Une ligne invisible semble séparer la mer et la terre. Elle
sépare deux mondes qui se complètent, mais surtout qui s’opposent. L’espace
marin a ses richesses, ses hommes et ses coutumes alors que l’espace terrestre
dicte sa loi partout et surtout dans cette intervalle séparant les deux mondes.

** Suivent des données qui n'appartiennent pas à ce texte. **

(* ===== verification/OctreeLevelProofs.v ===== *)
(** * What a level of an octree promises

    [LevelLaws] states the virtual functions of [OctreeLevel] in terms of the partial map
    from grid points to block data that a level represents.  Dense levels and sparse
    levels over any good brood keys are instances, and so is a level of any kind. *)

From S2P Require Import Prelude Morton OctreeBlocks OctreeLevels OctreeBlockProofs.

Module OctreeLevelProofs.
Import Morton OctreeBlocks OctreeLevels OctreeBlockProofs.

(** ** Block data *)

(** [valid]: a block of the tree in a consistent state; [gen_ok]: a value of the static
    counter from which the default constructor makes leaves; [room g n]: from [g] on, [n]
    blocks can be constructed. *)
Class BlockDataLaws (B : Type) `{!BlockDataType B} := {
  valid : B -> Prop;
  gen_ok : Z -> Prop;
  room : Z -> Z -> Prop;
  default_ok g b g' : gen_ok g -> default_block g = Some (b, g') -> valid b /\ isLeaf b = true /\ gen_ok g';
  default_room g n : gen_ok g -> room g n -> 0 < n -> exists b g', default_block g = Some (b, g') /\ room g' (n - 1);
  valid_block b : valid b -> isBlock b = true;
  internal_valid b : valid b -> valid (setInternal b);
  internal_not_leaf b : isLeaf (setInternal b) = false;
  nonblock_block b : isBlock (setNonBlock b) = false;
  nonblock_leaf b : isLeaf (setNonBlock b) = false
}.

(** A default constructed id is positive; the complement of 0 would mark no block. *)
#[export, refine] Instance BlockData_laws : BlockDataLaws BlockData := {
  valid b := 0 < m_id b \/ m_id b < -1;
  gen_ok g := 0 < g;
  room g n := g + n < 2 ^ 31
}.
Proof.
  all: cbn; try (intros; lia).
  - intros g b g' Hg (n & [-> _]%int32_Some & [= <- <-])%bind_Some. cbn. split_and!; [lia|by apply Z.leb_le; lia|lia].
  - intros g n Hg Hn H0. rewrite int32_id by lia. do 2 eexists. split; [done|]. lia.
  - intros [i] H. cbn in *. apply negb_true_iff, Z.eqb_neq. unfold NON_BLOCK. rewrite Z.lnot_0. lia.
  - intros [i] H. cbn in *. case_zbool; cbn; rewrite ?Z.lnot_eq_pred_opp; lia.
  - intros [i]. cbn. destruct (Z.leb_spec 0 i); cbn; apply Z.leb_gt; rewrite ?Z.lnot_eq_pred_opp; lia.
  - done.
Defined.
(** [on_hash_found] transforms the state it captures and says whether to keep
    going; every matching slot of a group is visited before that is looked at. *)
Fixpoint probe_loop {S} (n : nat) (iteration h8 : Z) (md : list GroupBucket) (curr_group : Z)
    (on_hash_found : Z -> S -> S * bool) (s : S) : option S :=
  match n with
  | O => Some s
  | S n =>
    g ← md.[curr_group];
    let '(s, keep_going) :=
      visitHashBucket g h8 (fun i '(s, _) => on_hash_found (to_int32 (curr_group * Size + i)) s) (s, true) in
    if negb (getMaybeOverflowed g h8) then Some s
    else if negb keep_going then Some s
    else probe_loop n (iteration + 1) h8 md
           ((curr_group + getNext iteration) mod md_size md) on_hash_found s
  end.

Definition probeIndex {S} (ngroups_pow_2 : Z) (md : list GroupBucket) (hash : Z)
    (on_hash_found : Z -> S -> S * bool) (s : S) : option S :=
  probe_loop (length md) 0 (hash8 hash) md (firstGroup ngroups_pow_2 hash) on_hash_found s.

Definition setBucketHash (md : list GroupBucket) (bucket hash : Z) : option (list GroupBucket) :=
  let group_index := Z.quot bucket Size in
  let slot_index := Z.rem bucket Size in
  g ← md.[group_index];
  if slot_index <? 0 then None
  else zupdate md group_index (setBucket g slot_index (hash8 hash)).

(** Clears the slot and reports whether its group may have overflowed. *)
Definition clearBucket (md : list GroupBucket) (bucket hash : Z)
    : option (list GroupBucket * bool) :=
  let group_index := Z.quot bucket Size in
  let slot_index := Z.rem bucket Size in
  g ← md.[group_index];
  md ← (if slot_index <? 0 then None else zupdate md group_index (clearSlot g slot_index));
  Some (md, getMaybeOverflowed (clearSlot g slot_index) (hash8 hash)).
Definition request_ok (o : op) : Prop :=
  match o with
  | OpRehash cnt => - 2 ^ 31 <= cnt < 2 ^ 31 - 1
  | OpReserve cnt => - 2 ^ 30 <= cnt < 7 * 2 ^ 28 - 1
  | _ => True
  end.

Lemma emplace_placed m assign key v :
  wf m -> cap m ->
  exists m' i, emplace_fuel max_nesting assign m (key, v) =
      Some (m', (i, bool_decide (contents m !! key = None))) /\ wf m' /\
    contents m' = emplace_map assign key v (contents m) /\
    m_loadCount m' <= m_loadCount m + 1 /\ m_size m' <= m_size m + 1.
Proof.
  intros Hwf Hcap.
  destruct (emplace_total 0 m assign key v Hwf Hcap) as (m' & i & b & He & Hwf' & Hc & -> & _ & Hl & Hs).
  by exists m', i.
Qed.

Lemma emplace_map_assign key v (M : gmap K V) : emplace_map true key v M = <[key := v]> M.
Proof. unfold emplace_map. by destruct (M !! key). Qed.

Lemma exec_refines m o :
  wf m -> m_loadCount m + cost o < 2 ^ 30 -> m_size m + cost o < 2 ^ 30 -> request_ok o ->
  exists m', exec m o = Some (m', (spec (contents m) o).2) /\ wf m' /\
    contents m' = (spec (contents m) o).1 /\
    m_loadCount m' <= m_loadCount m + cost o /\ m_size m' <= m_size m + cost o.
Proof.
  intros Hwf Hcl Hcs Hrq. destruct o as [[key v]|key v|key v|dflt key|l|key| |cnt|cnt|]; cbn [cost exec spec fst snd] in *.
  - destruct (emplace_placed m false key v Hwf) as (m' & i & He & Hwf' & Hc & Hl' & Hs'); [split; lia|].
    exists m'. unfold insert. by rewrite He.
  - destruct (emplace_placed m true key v Hwf) as (m' & i & He & Hwf' & Hc & Hl' & Hs'); [split; lia|].
    rewrite emplace_map_assign in Hc. exists m'. unfold insert_or_assign. by rewrite He.
  - destruct (emplace_placed m false key v Hwf) as (m' & i & He & Hwf' & Hc & Hl' & Hs'); [split; lia|].
    exists m'. unfold try_emplace. by rewrite He.
  - destruct (index_op_spec dflt m key Hwf) as (m' & -> & Hwf' & Hc & Hl' & Hs'); [split; lia|].
    by exists m'.
  - destruct (insert_range_total m l Hwf) as (m' & -> & Hwf' & Hc & Hl' & Hs'); [lia|lia|].
    by exists m'.
  - destruct (erase_spec m key Hwf) as (m' & -> & Hwf' & Hc & Hsz & Hl). exists m'. split_and!; (done || lia).
  - destruct (clear_spec m Hwf) as (m' & -> & Hwf' & Hc & Hsz & Hl & _). exists m'.
    destruct (wf_load m Hwf). pose proof (wf_size m Hwf). unfold filled in *. split_and!; (done || lia).
  - destruct (rehash_total m cnt Hwf) as (m' & -> & Hwf' & Hc & Hsz & Hl); [lia|cbn in Hrq; lia|]. exists m'.
    destruct (wf_load m Hwf). pose proof (wf_size m Hwf). split_and!; (done || lia).
  - unfold reserve. pose proof (ceil_div_spec (8 * cnt) 7).
    rewrite int32_id by (cbn in Hrq; lia). cbn [mbind option_bind].
    destruct (rehash_total m (ceil_div (8 * cnt) 7) Hwf) as (m' & -> & Hwf' & Hc & Hsz & Hl); [lia|cbn in Hrq; lia|].
    exists m'. destruct (wf_load m Hwf). pose proof (wf_size m Hwf). split_and!; (done || lia).
  - rewrite copy_spec by done. exists m. split_and!; (done || lia).
Qed.
Lemma rehash_ok n len m g buckets factor n' : map_rep n len m g -> rehash_count n buckets factor = Some n' -> n' * len < 2 ^ 31 ->
  (forall i, Z.of_nat (base.size (slot n' i g)) <= len) -> exists m', rehash hash junk m buckets factor = Some m' /\ map_rep n' len m' g.
Proof.
  intros Hm En' Hnl' Hroom. pose proof Hm as [Hbs Ec El (Hn & Hl & Hnl) Hs Hf]. destruct (below_bounds n g Hn) as [E0 E1]. pose proof (rehash_count_pos _ _ _ _ Hn En') as Hn'.
  assert (0 < len < 2 ^ 31) as Hl' by nia.
  unfold rehash. rewrite Ec, El, En'. cbn [mbind option_bind]. destruct (alloc_map_ok n' len Hl') as (nl & -> & Hnl0); [lia|]. cbn [mbind option_bind].
  destruct (rehash_buckets_ok n n' len (m_buckets m) 0 nl g) as (bs & -> & Hbs'); try done; [intros i b Hb; by apply (bs_at _ _ _ _ Hbs)|by rewrite E0|].
  rewrite (bs_len _ _ _ _ Hbs), Z.add_0_l, E1 in Hbs'. cbn [mbind option_bind]. rewrite (proj2 (Z.eqb_neq _ _)) by lia. eexists. split; [done|]. split; cbn; try done.
  intros i Hi Hsz. destruct (zlookup_lt bs i) as [b Hb]; [by rewrite (bs_len _ _ _ _ Hbs')|]. destruct (bucket_map_size _ _ _ (bs_at _ _ _ _ Hbs' i b Hb)) as (Ea & Eb & _).
  apply existsb_exists. exists b. split; [|rewrite Ea, Eb, Hsz; apply Z.eqb_refl]. apply zlookup_Some_bounds in Hb as Hbd. rewrite zlookup_to_nat in Hb by lia. apply list_elem_of_In, list_elem_of_lookup. by eexists.
Qed.

(** ** Sequences of calls *)

Inductive Op := OpAssign (k : K) (v : V) | OpInsert (k : K) (v : V) | OpErase (k : K) | OpFind (k : K) | OpSize | OpRehash (buckets factor : Z).

(** What a caller sees: whether the node is one of the map and the flag of a pair, a flag,
    a value or nothing for the sentinel, a number. *)
Inductive Out := OutPair (node inserted : bool) | OutBool (x : bool) | OutFind (x : option V) | OutSize (x : Z) | OutRehash.

Definition out_pair (r : Pair) : Out := OutPair (bool_decide (is_Some r.1)) r.2.

Definition run_op (m : Map K V) (o : Op) : option (Map K V * Out) :=
  match o with
  | OpAssign k v => '(m, r) ← insert_or_assign hash m k v; Some (m, out_pair r)
  | OpInsert k v => '(m, r) ← insert hash m k v; Some (m, out_pair r)
  | OpErase k => '(m, r) ← erase hash m k; Some (m, OutBool r)
  | OpFind k => r ← find hash m k; Some (m, OutFind r)
  | OpSize => Some (m, OutSize (size m))
  | OpRehash buckets factor => m ← rehash hash junk m buckets factor; Some (m, OutRehash)
  end.

(** The specification: a finite map, the number of buckets and the places of a bucket.  It
    says nothing of [insert] with a key that is in the map, nor of a rehash that fails an
    assertion, that would have 2^31 places or more, or that has no place for all elements. *)
Record Spec := mkSpec { s_count : Z; s_len : Z; s_map : gmap K V }.

Definition spec_put (s : Spec) (k : K) (v : V) : Spec * Out :=
  if decide (room (s_count s) (s_len s) (s_map s) k) then
    (mkSpec (s_count s) (s_len s) (<[k := v]> (s_map s)), OutPair true (bool_decide (s_map s !! k = None)))
  else (s, OutPair false false).

Definition fits (n len : Z) g : Prop := map_Forall (fun k _ => Z.of_nat (base.size (slot n (hash k mod n) g)) <= len) g.

#[export] Instance fits_decision n len g : Decision (fits n len g).
Proof. unfold fits. apply _. Defined.

Definition spec_op (s : Spec) (o : Op) : option (Spec * Out) :=
  match o with
  | OpAssign k v => Some (spec_put s k v)
  | OpInsert k v => if decide (s_map s !! k = None) then Some (spec_put s k v) else None
  | OpErase k => Some (mkSpec (s_count s) (s_len s) (delete k (s_map s)), OutBool (bool_decide (is_Some (s_map s !! k))))
  | OpFind k => Some (s, OutFind (s_map s !! k))
  | OpSize => Some (s, OutSize (Z.of_nat (base.size (s_map s))))
  | OpRehash buckets factor =>
      n ← rehash_count (s_count s) buckets factor;
      if decide (n * s_len s < 2 ^ 31 /\ fits n (s_len s) (s_map s)) then Some (mkSpec n (s_len s) (s_map s), OutRehash) else None
  end.

Fixpoint run {S : Type} (step : S -> Op -> option (S * Out)) (s : S) (ops : list Op) : option (S * list Out) :=
  match ops with
  | [] => Some (s, [])
  | o :: ops => '(s, x) ← step s o; '(s, xs) ← run step s ops; Some (s, x :: xs)
  end.

Definition represents (m : Map K V) (s : Spec) : Prop := map_rep (s_count s) (s_len s) m (s_map s).

Lemma fits_slots n len g : 0 < len -> fits n len g ->
  forall i, Z.of_nat (base.size (slot n i g)) <= len.
Proof.
  intros Hl Hf i. destruct (decide (slot n i g = ∅)) as [->|(k & v & Hk)%map_choose]; [rewrite map_size_empty; lia|].
  apply map_lookup_filter_Some in Hk as [Hk Ei]. cbn in Ei. specialize (Hf k v Hk). cbn in Hf. by rewrite Ei in Hf.
Qed.

(** Both insertions, where [insert] has a new key. *)
Lemma spec_put_ok ins m s k v : represents m s ->
  (forall b, bucket_map (s_len s) b (slot (s_count s) (hash k mod s_count s) (s_map s)) -> inserts ins (s_len s) k v b (slot (s_count s) (hash k mod s_count s) (s_map s))) ->
  exists m' r, insert_with hash ins m k v = Some (m', r) /\ out_pair r = (spec_put s k v).2 /\ represents m' (spec_put s k v).1.
Proof.
  intros Hm Hins. destruct (insert_with_ok ins _ _ m _ k v Hm Hins) as (m' & r & E & Hr). exists m', r. split; [done|]. unfold spec_put, out_pair. destruct (decide (room _ _ _ _)).
  - destruct Hr as (Hm' & -> & Hs). by rewrite bool_decide_true.
  - by destruct Hr as [-> ->].
Qed.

Lors de l’embarquement ou du débarquement, ce sont à la fois les lois de la
nature et des hommes qui façonnent la vie des marins et celle de leurs
soi-disant maîtres les armateurs.
Tout cela se cristallise dans cet espace frontalier que l’on
nomme le port. C’est un monde à part où les espérances viennent se heurter à la
dure réalité d’un métier qui peine à s’industrialiser, non pas faute de volonté
politique, mais plutôt à force de faire prévaloir une logique bien ancrée dans
les esprits des marins.
En ne voulant que la part pour récompense, ils nous
rappellent les émigrants clandestins, animés par le désir de défier la
frontière maritime pour débarquer dans un espace meilleur où, semble-t-il,
certains droits élémentaires sont mieux protégés. Toutefois, les aléas
climatiques, des mesures de plus en plus drastiques en matière de protection du
patrimoine halieutique et de la biodiversité ont fini par anéantir tous les
espoirs des marins. Comme les candidats à l’émigration clandestine, ils sont
traqués à la fois en mer et en terre. Ils n’ont plus de place nulle part
ailleurs.
Jadis respectés dans la société et affichant fièrement leur
appartenance aux métiers de la mer, les marins de la pêche artisanale sont
devenus aujourd’hui l’ombre de quelques personnages bien souvent marginaux dans
la société. Ce qui est bien regrettable, car ce sont ces mêmes personnages qui
alimentent à la sueur de leur front un secteur à fort potentiel et qui
remplissent les poches des uns et des autres au terme d’une activité
commerciale des plus florissantes dans notre pays. Bien plus, c’est un secteur
qui n’a jamais connu de crise même durant les conjonctures mondiale et
nationale les plus défavorables.
Nous étions interpellés par toutes ces vérités qui ne
reflètent point la réalité des pêcheurs. Une réalité amère à bien des égards
qui nous rappelle la réalité d’un autre type de travailleurs exerçant cette
fois en terre une activité dont le chiffre d’affaires est astronomique, mais
qui vivent pourtant dans la misère la plus totale. Il s’agit des agriculteurs
de cannabis qui font la fortune des trafiquants de stupéfiants dans le monde
entier, mais dont les conditions de vie sont à la fois très dures et
compliquées, voire désespérées.
Comme ceux-ci, les marins servent du caviar aux plus nantis
de la planète sans jamais avoir la moindre chance ni de goûter à ce plat, ni
même de voir le fruit de leur récolte servi un jour. Quand et
comment cette injustice serait-elle abolie ?
La réponse à cette question dépend de cette ligne qui sépare
la mer et la terre. Elle doit être visible pour tous, en toute clarté, en toute
transparence et en toute probité. Ce sont ces valeurs morales sublimes qui
marieront la mer à la terre dans des noces organisées par les hommes de la
terre pour les hommes de la mer afin de célébrer leur bravoure et leur faire
prévaloir leurs droits légitimes à une vie plus décente.